EXERCISE OBJECTIVE —
Determine the number of lines in the data below that hold "bounded"; give nothing but that number.
--- RECORDS FOR PROCESSING Enclosed Below ---
(** What the callers of [Flush] rely on only grows. *)
Lemma flushers_mono s s' : (length (accepted s) ≤ length (accepted s'))%nat → next_ack s = next_ack s' →
  acks s = acks s' → (length (concat (batches (out s))) ≤ length (concat (batches (out s'))))%nat →
  ∀ l, Forall (flusher_ok s) l → Forall (flusher_ok s') l.
Proof.
  intros Ha Hn Hk Hc l Hl. eapply Forall_impl; [exact Hl|]. intros [n|a n]; simpl; [lia|]. rewrite <- Hn, <- Hk. intros (? & ? & H3).
  split_and!; [lia|lia|]. intros ?%H3. lia.
Qed.

Lemma run_binv s s' : binv s → run_step s s' → binv s'.
Proof.
  intros [Hf Hs [Hb Hw] He Hfl Ha] Hstep. destruct Hstep as
    [iq d c fc ak na pa se wa lo wr fl ac o x iq' buf' o' Hc -> Hadd
    |d c fc ak na pa s1 x s2 wa lo wr fl ac o buf' o' Hcap Hc Hadd
    |iq d buf fc ak na pa se wa lo wr fl ac o Ht|iq d buf a ak na pa se wa lo wr fl ac o
    |d buf a fc ak na pa se wa lo wr fl ac o|iq buf fc ak na pa se wa lo wr fl ac o
    |d buf fc ak na pa se wa lo wr fl ac o]; cbn [accepted out coll writer inq locking flushers flushCh acks next_ack cbuf] in *.
  - assert (wr = None) as -> by (destruct wr; [by destruct Hc; apply He; right|done]).
    destruct (add_spec _ _ _ _ _ Hb Hs Hadd) as (Hcc & Hl & Hs' & Hgrow). destruct (with_cbuf_spec c buf' Hc) as (Hcb & Hst & Hda).
    split; cbn [accepted out coll writer inq locking flushers flushCh acks next_ack]; rewrite ?Hcb, ?Hda, ?Hst; try done.
    + rewrite Hf. simpl. rewrite !(assoc_L (++)), Hcc. by rewrite <- !(assoc_L (++)).
    + eapply flushers_mono; [..|exact Hfl]; cbn; done.
  - assert (wr = None) as -> by (destruct wr; [by destruct Hc; apply He; right|done]).
    destruct (add_spec _ _ _ _ _ Hb Hs Hadd) as (Hcc & Hl & Hs' & Hgrow). destruct (with_cbuf_spec c buf' Hc) as (Hcb & Hst & Hda).
    split; cbn [accepted out coll writer inq locking flushers flushCh acks next_ack]; rewrite ?Hcb, ?Hda, ?Hst; try done.
    + rewrite Hf. simpl. rewrite !app_nil_r, Hcc. by rewrite <- !(assoc_L (++)).
    + eapply flushers_mono; [..|exact Hfl]; cbn; try done. rewrite length_app. lia.
  - split; cbn; rewrite ?flush_concat; try done; [by rewrite Hf, <- (assoc_L (++))|apply flush_ok; [lia|done]|lia|intros Hx; discriminate (He Hx)|].
    eapply flushers_mono; [..|exact Hfl]; cbn; rewrite ?flush_concat, ?length_app; done || lia.
  - split; cbn; try done. intros Hx. discriminate (He Hx).
  - split; cbn; rewrite ?flush_concat; try done.
    + rewrite Hf, <- (assoc_L (++)). done.
    + apply flush_ok; [lia|done].
    + lia.
    + intros Hx. discriminate (He Hx).
    + assert (Hall : length ac = length (concat (batches (flush buf o)) ++ default [] wr)).
      { rewrite Hf, flush_concat, !length_app. simpl. lia. }
      assert (wr = None) as -> by (destruct wr; [by discriminate He; right|done]).
      eapply Forall_impl; [exact Hfl|]. intros [n|a' n]; simpl; [done|]. intros (? & ? & H3). split_and!; try done.
      intros _. rewrite app_nil_r in Hall. lia.
    + rewrite !Forall_app in *. destruct Ha as (? & ? & [Ha _]%Forall_cons). apply Forall_cons. split; [exact Ha|].
      apply Forall_app. by rewrite app_nil_r.
  - split; cbn; try done. intros Hx. discriminate (He Hx).
  - split; cbn; rewrite ?flush_concat; try done; [by rewrite Hf, <- (assoc_L (++))|apply flush_ok; [lia|done]|lia|].
    eapply flushers_mono; [..|exact Hfl]; cbn; rewrite ?flush_concat, ?length_app; done || lia.
Qed.
Lemma Do_enter_cases now k c : match Do_enter now k c with
  | (c', Cached r) => c' = c ∧ ∃ id e, entries c !! k = Some id ∧ heap c !! id = Some e ∧ completed e = true ∧
      expired e now = false ∧ res e = r
  | (c', Follower id) => c' = c ∧ ∃ e, entries c !! k = Some id ∧ heap c !! id = Some e ∧ completed e = false
  | (c', Leader id) => id = next c ∧
      c' = evictLocked now (mkCache (<[k := next c]> (entries c)) (<[next c := mkEntry zero false None]> (heap c)) (S (next c))) ∧
      ∀ id' e, entries c !! k = Some id' → heap c !! id' = Some e → completed e = true ∧ expired e now = true
  end.
Proof using.
  unfold Do_enter. destruct (entries c !! k) as [id|] eqn:Hk; [|by split_and!].
  destruct (heap c !! id) as [e|] eqn:He; [|split_and!; [done|done|intros; congruence]].
  destruct (completed e) eqn:Hc; simpl; [|split; [done|by exists e]].
  destruct (expired e now) eqn:Hx; simpl; [|split; [done|by exists id, e]].
  split_and!; [done|done|]. intros. by simplify_eq.
Qed.

Lemma fresh_None s : cinv s → heap (cache s) !! next (cache s) = None ∧ origin s !! next (cache s) = None.
Proof using.
  intros Hi. assert (Hn : heap (cache s) !! next (cache s) = None).
  { apply eq_None_not_Some. intros Hs%(i_next _ Hi). lia. }
  split; [done|]. apply eq_None_not_Some. rewrite (i_origin _ Hi), Hn. apply is_Some_None.
Qed.

Lemma lead_cinv s now k c id : cinv s → Do_enter now k (cache s) = (c, Leader id) →
  cinv (mkSys c (<[id := k]> (leaders s)) (followers s) (<[id := k]> (origin s)) (returned s) (recovered s)).
Proof using Hrange.
  intros Hi Hd. pose proof (Do_enter_cases now k (cache s)) as Hc. rewrite Hd in Hc. destruct Hc as (-> & -> & _).
  destruct (fresh_None s Hi) as [Hh Ho].
  set (c0 := mkCache (<[k := next (cache s)]> (entries (cache s))) (<[next (cache s) := mkEntry zero false None]> (heap (cache s))) (S (next (cache s)))).
  destruct (evictLocked_keeps now c0) as (Hhp & Hnx & Hsub & _). destruct Hi as [H1 H2 H3 H4 H5 H6].
  split; cbn [cache leaders followers origin returned]; rewrite ?Hhp, ?Hnx; unfold c0; cbn [heap next].
  - intros id. rewrite lookup_insert_is_Some'. intros [<-|Hs%H1]; lia.
  - intros k' id Hk. eapply lookup_weaken in Hk; [|done]. unfold c0 in Hk. cbn [entries] in Hk.
    apply lookup_insert_Some in Hk as [[<- <-]|[Hne Hk]]; [rewrite !lookup_insert_eq; by eauto|].
    destruct (H2 _ _ Hk) as [? Hor]. assert (id ≠ next (cache s)) by congruence. by rewrite !lookup_insert_ne by done.
  - intros id k'. destruct (decide (id = next (cache s))) as [->|Hne].
    + rewrite !lookup_insert_eq. naive_solver.
    + by rewrite !lookup_insert_ne by done.
  - intros id. by rewrite !lookup_insert_is_Some', H4.
  - intros id k' Hf%H5. rewrite lookup_insert_ne; [done|]. congruence.
  - intros k' r (id & e & Hor & He & Hr)%H6. exists id, e. rewrite !lookup_insert_ne by congruence. done.
Qed.

Lemma finish_cinv s id k r now rec : cinv s → leaders s !! id = Some k →
  cinv (mkSys (finishLocked id k r now (cache s)) (delete id (leaders s)) (followers s) (origin s) ((k, r) :: returned s) rec).
Proof using.
  intros [H1 H2 H3 H4 H5 H6] Hl. apply H3 in Hl as Hl'. destruct Hl' as (Hor & e & He & Hce).
  assert (Hs : ∀ i, is_Some (heap (finishLocked id k r now (cache s)) !! i) ↔ is_Some (heap (cache s) !! i)).
  { intros i. unfold finishLocked. cbn [heap]. destruct (decide (i = id)) as [->|]; [|by rewrite lookup_alter_ne].
    by rewrite lookup_alter_eq, fmap_is_Some. }
  split; cbn [cache leaders followers origin returned].
  - intros i. rewrite Hs. apply H1.
  - intros k' i Hk. rewrite Hs. apply H2. unfold finishLocked in Hk. cbn [entries] in Hk.
    destruct (keeps r); [done|]. by apply lookup_delete_Some in Hk as [_ Hk].
  - intros i k'. unfold finishLocked. cbn [heap]. destruct (decide (i = id)) as [->|Hne].
    + rewrite lookup_delete_eq, lookup_alter_eq, He. simpl. naive_solver.
    + by rewrite lookup_delete_ne, lookup_alter_ne by done.
  - intros i. by rewrite Hs.
  - done.
  - intros k' r' [Heq|Hin]%elem_of_cons; unfold finishLocked; cbn [heap].
    + simplify_eq. exists id. rewrite lookup_alter_eq, He. by eexists.
    + destruct (H6 _ _ Hin) as (i & e' & ? & He' & Hce' & ?). exists i, e'. rewrite lookup_alter_ne; [done|]. intros ->. congruence.
Qed.

Lemma step_cinv s s' : cinv s → step s s' → cinv s'.
Proof using Hrange.
  intros Hi Hstep. destruct Hstep as [s now k c r Hd|s now k c id Hd|s now k c id Hd|s id k o now Hl|s l1 id k l2 e Hf He Hce|s l1 id k l2 Hf].
  - pose proof (Do_enter_cases now k (cache s)) as Hc. rewrite Hd in Hc. destruct Hc as (-> & id & e & Hk & He & Hce & _ & Hr).
    destruct Hi as [H1 H2 H3 H4 H5 H6]. split; try done. intros k' r' [Heq|Hin]%elem_of_cons; [|by apply H6].
    simplify_eq. exists id, e. cbn. split_and!; try done. by apply H2.
  - pose proof (Do_enter_cases now k (cache s)) as Hc. rewrite Hd in Hc. destruct Hc as (-> & e & Hk & He & Hce).
    destruct Hi as [H1 H2 H3 H4 H5 H6]. split; try done. intros id' k' [Heq|Hin]%elem_of_cons; [|by apply H5].
    simplify_eq. by apply H2.
  - by eapply lead_cinv.
  - by apply finish_cinv.
  - destruct Hi as [H1 H2 H3 H4 H5 H6]. split; try done; cbn.
    + intros id' k' Hin. apply H5. rewrite Hf. rewrite elem_of_app, elem_of_cons in *. tauto.
    + intros k' r' [Heq|Hin]%elem_of_cons; [|by apply H6]. simplify_eq. exists id, e. split_and!; try done.
      apply H5. rewrite Hf, elem_of_app, elem_of_cons. tauto.
  - destruct Hi as [H1 H2 H3 H4 H5 H6]. split; try done; cbn. intros id' k' Hin. apply H5. rewrite Hf.
    rewrite elem_of_app, elem_of_cons in *. tauto.
Qed.

Lemma drop_cinv s s' : cinv s → drop_step s s' → cinv s'.
Proof using.
  intros [H1 H2 H3 H4 H5 H6] Hd. destruct Hd as [s k|s]; split; cbn [cache leaders followers origin returned Forget Clear entries heap next]; try done.
  intros k' id [_ Hk]%lookup_delete_Some. by apply H2.
Qed.

Lemma init_cinv : cinv init.
Proof using.
  split; cbn [cache leaders followers origin returned entries heap next init].
  - intros id. rewrite lookup_empty. by intros ?%is_Some_None.
  - intros k id Hk. by rewrite lookup_empty in Hk.
  - intros id k. rewrite !lookup_empty. naive_solver.
  - intros id. by rewrite !lookup_empty.
  - intros id k Hin. by apply not_elem_of_nil in Hin.
  - intros k r Hin. by apply not_elem_of_nil in Hin.
Qed.

(** Without [Forget] and [Clear]. *)
Record xinv (s : sys) : Prop := {
  x_inv : cinv s;
  x_excl : exclusive s;
  x_last : maxEntries cfg ≤ 0 → last_kept s }.

Lemma step_exclusive s s' : cinv s → exclusive s → step s s' → exclusive s'.
Proof using Hrange.
  intros Hi Hx Hstep. destruct Hstep as [s now k c r Hd|s now k c id Hd|s now k c id Hd|s id k o now Hl|s l1 id k l2 e Hf He Hce|s l1 id k l2 Hf];
    try exact Hx; pose proof (Do_enter_cases now k (cache s)) as Hc; rewrite ?Hd in Hc.
  - destruct Hc as [-> _]. exact Hx.
  - destruct Hc as [-> _]. exact Hx.
  - destruct Hc as (-> & -> & Hold). destruct (fresh_None s Hi) as [Hh Ho]. unfold exclusive. cbn [leaders cache].
    destruct (evictLocked_keeps now (mkCache (<[k := next (cache s)]> (entries (cache s)))
      (<[next (cache s) := mkEntry zero false None]> (heap (cache s))) (S (next (cache s))))) as (_ & _ & _ & Hkeep & _).
    cbn [entries heap] in Hkeep. intros id k' Hl. apply Hkeep; apply lookup_insert_Some in Hl as [[<- <-]|[Hne Hl]].
    + by rewrite lookup_insert_eq.
    + apply Hx in Hl as Hk. rewrite lookup_insert_ne; [done|]. intros <-.
      apply (i_leaders _ Hi) in Hl as (_ & e & He & Hce). destruct (Hold _ _ Hk He) as [? _]. congruence.
    + unfold is_completed. by rewrite lookup_insert_eq.
    + apply (i_leaders _ Hi) in Hl as (_ & e & He & Hce). unfold is_completed. by rewrite lookup_insert_ne, He.
  - clear Hc. intros id' k'. cbn [leaders cache]. intros [Hne Hl']%lookup_delete_Some. apply Hx in Hl' as Hk.
    unfold finishLocked. cbn [entries]. destruct (keeps (result_of o)); [done|]. rewrite lookup_delete_ne; [done|].
    intros <-. apply Hx in Hl. congruence.
Qed.

Lemma step_last s s' : cinv s → exclusive s → maxEntries cfg ≤ 0 → last_kept s → step s s' → last_kept s'.
Proof using Hrange.
  intros Hi Hx Hm Hlast Hstep. destruct Hstep as [s now k c r Hd|s now k c id Hd|s now k c id Hd|s id k o now Hl|s l1 id k l2 e Hf He Hce|s l1 id k l2 Hf];
    try exact Hlast; pose proof (Do_enter_cases now k (cache s)) as Hc; rewrite ?Hd in Hc.
  - destruct Hc as [-> _]. exact Hlast.
  - destruct Hc as [-> _]. exact Hlast.
  - destruct Hc as (-> & -> & Hold). destruct (fresh_None s Hi) as [Hh Ho]. intros id k'. cbn [origin cache].
    destruct (evictLocked_keeps now (mkCache (<[k := next (cache s)]> (entries (cache s)))
      (<[next (cache s) := mkEntry zero false None]> (heap (cache s))) (S (next (cache s))))) as (_ & _ & _ & _ & ->); [|done].
    cbn [entries heap]. intros [[<- <-]|[Hne Hor]]%lookup_insert_Some; [left; by rewrite lookup_insert_eq|].
    assert (Hlt : (id < next (cache s))%nat) by (apply (i_next _ Hi), (i_origin _ Hi); by eexists).
    destruct (decide (k' = k)) as [->|Hk].
    { right; right. exists (next (cache s)). split; [done|]. by rewrite lookup_insert_eq. }
    destruct (Hlast id k' Hor) as [Hin|[(e & He & Hce)|(id' & Hid & Hor')]].
    + left. by rewrite lookup_insert_ne.
    + right; left. exists e. by rewrite lookup_insert_ne.
    + right; right. exists id'. split; [done|]. rewrite lookup_insert_ne; [done|]. congruence.
  - clear Hc. intros id' k'. cbn [origin cache]. intros Hor. unfold finishLocked. cbn [entries heap].
    apply (i_leaders _ Hi) in Hl as Hl'. destruct Hl' as (Horid & e & He & Hce).
    destruct (decide (id' = id)) as [->|Hne].
    { assert (k' = k) as -> by congruence. destruct (keeps (result_of o)) eqn:Hkp; [left; by apply Hx|].
      right; left. rewrite lookup_alter_eq, He. eexists. split; [done|]. by cbn. }
    rewrite lookup_alter_ne by done. destruct (Hlast id' k' Hor) as [Hin|[He'|Hid]]; [left|by right; left|by right; right].
    destruct (keeps (result_of o)); [done|]. rewrite lookup_delete_ne; [done|]. intros <-. apply Hx in Hl. congruence.
Qed.

Lemma reachable_xinv s : rtc step init s → xinv s.
Proof using Hrange.
  intros Hr. remember init as s0 eqn:H0. assert (Hi : xinv s0).
  { subst. split; [apply init_cinv| |]; intros; intros id k Hk; cbn [init leaders origin] in Hk; by rewrite lookup_empty in Hk. }
  clear H0. induction Hr as [|s1 s2 s3 Hs _ IH]; [done|]. apply IH. destruct Hi as [Hi Hx Hl].
  split; [by eapply step_cinv|by eapply step_exclusive|]. intros Hm. eapply step_last; eauto.
Qed.

Definition any_step (s s' : sys) : Prop := step s s' ∨ drop_step s s'.

Lemma reachable_cinv s : rtc any_step init s → cinv s.
Proof using Hrange.
  intros Hr. remember init as s0 eqn:H0. assert (Hi : cinv s0) by (subst; apply init_cinv).
  clear H0. induction Hr as [|s1 s2 s3 [Hs|Hs] _ IH]; [done|..]; apply IH; [by eapply step_cinv|by eapply drop_cinv].
Qed.
End idempotency.

(** ** Theorems *)

(** Finished entries do not change. *)
Lemma completed_stable {V E} cfg range (zero : V * option E) s s' id e : range_ok range → cinv s →
  any_step cfg range zero s s' → heap (cache s) !! id = Some e → completed e = true → heap (cache s') !! id = Some e.
Proof.
  intros Hr Hi [Hs|Hs] He Hc; destruct Hs as [s now k c r Hd|s now k c i Hd|s now k c i Hd|s i k o now Hl|s l1 i k l2 e' Hf He' Hce|s l1 i k l2 Hf] || destruct Hs;
    try done; cbn [cache]; try (pose proof (Do_enter_cases cfg range zero now k (cache s)) as Hk; rewrite Hd in Hk).
  - by destruct Hk as [-> _].
  - by destruct Hk as [-> _].
  - destruct Hk as (-> & -> & _). destruct (evictLocked_keeps cfg range Hr now (mkCache (<[k := next (cache s)]> (entries (cache s)))
      (<[next (cache s) := mkEntry zero false None]> (heap (cache s))) (S (next (cache s))))) as (-> & _). cbn [heap].
    destruct (fresh_None s Hi) as [Hh _]. rewrite lookup_insert_ne; [done|]. intros <-. congruence.
  - unfold finishLocked. cbn [heap]. rewrite lookup_alter_ne; [done|]. intros <-.
    apply (i_leaders _ Hi) in Hl as (_ & e' & He' & ?). congruence.
Qed.

Lemma map_to_list_range : range_ok (λ m, map_to_list m).
Proof. intros m. done. Qed.

(** C18: while Forget and Clear are not called, whatever the interleaving of callers and
    the order of map iteration: a key has at most one execution in flight; a call of Do
    becomes a leader only when its key has none; and in a cache without an entry bound
    the last execution of the key must then have failed without being cached, or have
    expired: a success is never repeated within its lifetime. *)
Theorem idempotency_singleflight {V E} cfg range (zero : V * option E) s :
  range_ok range → rtc (step cfg range zero) init s →
  (∀ a b k, leaders s !! a = Some k → leaders s !! b = Some k → a = b) ∧
  (∀ now k c id, Do_enter cfg range zero now k (cache s) = (c, Leader id) →
     (∀ a, leaders s !! a ≠ Some k) ∧
     (maxEntries cfg ≤ 0 → ∀ a, origin s !! a = Some k → (∀ a', origin s !! a' = Some k → (a' ≤ a)%nat) →
        ∃ e, heap (cache s) !! a = Some e ∧ completed e = true ∧ (keeps cfg (res e) = false ∨ expired e now = true))).
Proof.
  intros Hr Hs. destruct (reachable_xinv cfg range zero Hr s Hs) as [Hi Hx Hl]. split.
  { intros a b k Ha%Hx Hb%Hx. congruence. }
  intros now k c id Hd. pose proof (Do_enter_cases cfg range zero now k (cache s)) as Hc. rewrite Hd in Hc.
  destruct Hc as (_ & _ & Hold). split.
  - intros a Ha. apply Hx in Ha as Hk. apply (i_leaders _ Hi) in Ha as (_ & e & He & Hce).
    destruct (Hold a e Hk He). congruence.
  - intros Hm a Ha Hlast. destruct (Hl Hm a k Ha) as [Hk|[(e & He & Hce & Hkp)|(a' & Hlt & Ha')]].
    + destruct (i_entries _ Hi k a Hk) as [[e He] _]. destruct (Hold a e Hk He). exists e. auto.
    + exists e. auto.
    + specialize (Hlast a' Ha'). lia.
Qed.
Context (Hcfg : 0 ≤ maxWorkers cfg).

Lemma reachable_ainv s : reachable s → ainv s.
Proof using Hcfg.
  intros Hr. unfold reachable in Hr. remember init as s0 eqn:H0. assert (Hi : ainv s0).
  { subst. unfold init. pose proof (grow_n_spec (Z.to_nat (minWorkers cfg)) [] [] 0 eq_refl Hcfg eq_refl) as Hg.
    destruct (grow_n _ [] [] 0) as [[ws ch] n]. destruct Hg as (? & ? & Hrun). split; cbn -[running alive]; try done.
    - by rewrite Hrun.
    - intros [?|[?|?]]; [lia|done|done].
    - lia. }
  clear H0. induction Hr as [|s1 s2 s3 Hs _ IH]; [done|]. apply IH.
  destruct Hs as [?|[?|[?|?]]]; [by eapply worker_ainv|by eapply scaler_ainv|by eapply submit_ainv|by eapply close_ainv].
Qed.
End pool.

(** ** Theorems *)

Lemma New_max min max t i size w cfg : New min max t i size w = Ok cfg → maxWorkers cfg = max ∧ 0 ≤ maxWorkers cfg.
Proof.
  unfold New. destruct w; [done|]. destruct (Z.ltb_spec min 1); [done|]. destruct (Z.ltb_spec max min); [done|].
  destruct t; [|done]. destruct (i <=? 0); [done|]. intros [= <-]. simpl. lia.
Qed.

(** C19: however workers, autoscaler, submitters and closers are interleaved, and whatever
    the monitor reports: the accepted jobs are those started, in the order of
    acceptance, followed by those queued; every started job is finished or being run
    once; and the number of live workers is what the counter says and never exceeds
    MaxWorkers. *)
Theorem adaptive_jobs {J} min max t i size cfg (s : @sys J) :
  New min max t i size false = Ok cfg → reachable cfg s →
  accepted s = started s ++ queue s ∧
  finished s ++ running (workers s) ++ wjob (writer s) ≡ₚ seq 0 (length (started s)) ∧
  count s = alive (workers s) ∧ alive (workers s) ≤ max.
Proof.
  intros Hn Hr. destruct (New_max _ _ _ _ _ _ _ Hn) as [<- H0].
  destruct (reachable_ainv cfg H0 s Hr) as [Hf Ho [Hc Hm] _ _ _ _ _]. rewrite <- Hc. by split_and!.
Qed.

Definition demo_config : Config := mkConfig 1 2 2.
(* ===== verification/Latency.v ===== *)
(** * Latency: the sliding-window histogram of package [latency]

    buckets.go, histogram.go, options.go and shard.go: a ring of per-second slots,
    each with bucket counts, total, minimum, maximum and sum; readers fold the
    ring and estimate quantiles by interpolation.  The clock is an argument; the
    index of a slot is that of Ring.v.

    Shown: a fold yields exactly the statistics of the samples of the window,
    whatever the clock does ([latency_window_exact]); the bucket from which a
    quantile is interpolated is the bucket of the sample of that rank
    ([latency_quantile_bucket]); the binary search of [bucketIndex] equals a
    linear scan ([bucketIndex_linear]); merging shards equals one histogram that
    saw all samples ([latency_shards_merge]). *)

From Stdlib Require Import ZArith Lia SpecFloat.
From stdpp Require Import base tactics numbers list sorting.
From S2P Require Import Prelude Float64 Ring.

#[local] Open Scope Z_scope.

(** Nanoseconds. *)
Definition Microsecond : Z := 1000.
Definition Millisecond : Z := 1000 * Microsecond.
Definition Second : Z := 1000 * Millisecond.

Definition DefaultBoundaries : list Z :=
  [100 * Microsecond; 500 * Microsecond; Millisecond; 2 * Millisecond; 3 * Millisecond; 5 * Millisecond;
   10 * Millisecond; 15 * Millisecond; 20 * Millisecond; 30 * Millisecond; 50 * Millisecond; 75 * Millisecond;
   100 * Millisecond; 200 * Millisecond; 500 * Millisecond; Second; 10 * Second].

(** [sort.Search]: every iteration shortens [j - i]. *)
Fixpoint search_loop (fuel : nat) (f : nat → bool) (i j : nat) : nat :=
  match fuel with
  | O => i
  | S fuel =>
      if (i <? j)%nat then
        let h := ((i + j) / 2)%nat in
        if f h then search_loop fuel f i h else search_loop fuel f (S h) j
      else i
  end.
Definition sort_Search (n : nat) (f : nat → bool) : nat := search_loop n f 0 n.

Definition bucketIndex (boundaries : list Z) (v : Z) : nat :=
  let idx := sort_Search (length boundaries) (λ i, v <=? nth i boundaries 0) in
  if (length boundaries <=? idx)%nat then (length boundaries - 1)%nat else idx.

Definition lowerBound (boundaries : list Z) (i : nat) : Z :=
  match i with O => 0 | S i => nth i boundaries 0 end.

(** [for i, b := range bs]: [prev] is [bs[i-1]]. *)
Fixpoint valid_loop (prev : option Z) (bs : list Z) : bool :=
  match bs with
  | [] => true
  | b :: bs => if b <=? 0 then false
               else if match prev with Some p => b <=? p | None => false end then false
               else valid_loop (Some b) bs
  end.
Definition validBoundaries (bs : list Z) : bool :=
  match bs with [] => false | _ => valid_loop None bs end.

Record Options := mkOptions { Window : Z; Boundaries : list Z }.
Definition defaultOptions : Options := mkOptions (60 * Second) DefaultBoundaries.
Definition withDefaults (o : Options) : Options :=
  mkOptions (if Window o <? Second then Window defaultOptions else Window o)
    (match Boundaries o with [] => Boundaries defaultOptions | bs => bs end).
(* ===== verification/Pipeline.v ===== *)
(** * Pipeline: the asynchronous delivery path of the [log4go] writers

    [FileWriter] and [NetWriter] share one design: callers put records on a bounded
    channel under an overflow policy, one daemon takes them off and writes them, and
    a spill store holds what did not fit until the daemon's ticker puts it back.
    [Stop] raises [closing], closes [stop] and waits for the daemon, which writes what
    is left; the channel itself is never closed.

    The callers of [send] (for the net writer, of the same code in [Write]), the
    daemon and the caller of [Stop] are program counters interleaved over one state.
    The spill store is any implementation of the interface [SpillerOps] that satisfies
    [SpillerSpec]; the three stores of Spill.v do.  [writeOne] and [flushSync] are the
    writer's own ([sink]); the hooks only observe.  [waitQuit]'s time-out is left out.

    Shown: whatever the interleaving no record is duplicated or made up, and every loss
    is in the drop counter, without a store, or with one that does not overwrite as
    long as refills fit into the channel ([pipeline_conserves]); without a spill
    store records are written in the order in which the channel accepted them
    ([pipeline_fifo]); after [Stop] the daemon ends within a number of steps bounded by
    what is left and by the callers past their test of [closing]
    ([shutdown_terminates]), and leaves nothing behind once those are through
    ([shutdown_complete]).  [refill_loses] shows what [drainSpill] does when
    the channel fills up again: the records after the first that does not fit are
    neither written, nor kept, nor counted. *)

From Stdlib Require Import ZArith Lia.
From stdpp Require Import base tactics numbers list relations.
From AAC_tactics Require Import AAC.
From AAC_tactics Require Instances.
From S2P Require Import Prelude Spill.
Import Instances.Lists.

#[local] Open Scope Z_scope.

(** Permutations of concatenations, modulo associativity and commutativity. *)
#[local] Instance perm_lift {A} : AAC_lift (@Permutation A) (@Permutation A).
Proof. constructor; [apply Permutation_Equivalence|intros ?? H ?? H'; by rewrite H, H']. Qed.

Ltac split_cons :=
  repeat match goal with
  | |- context [?x :: ?l] => lazymatch l with [] => fail | _ => change (x :: l) with ([x] ++ l) end
  end.
Ltac perm := split_cons; aac_reflexivity.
--- End of Enclosed RECORDS FOR PROCESSING ---
REPLY —
2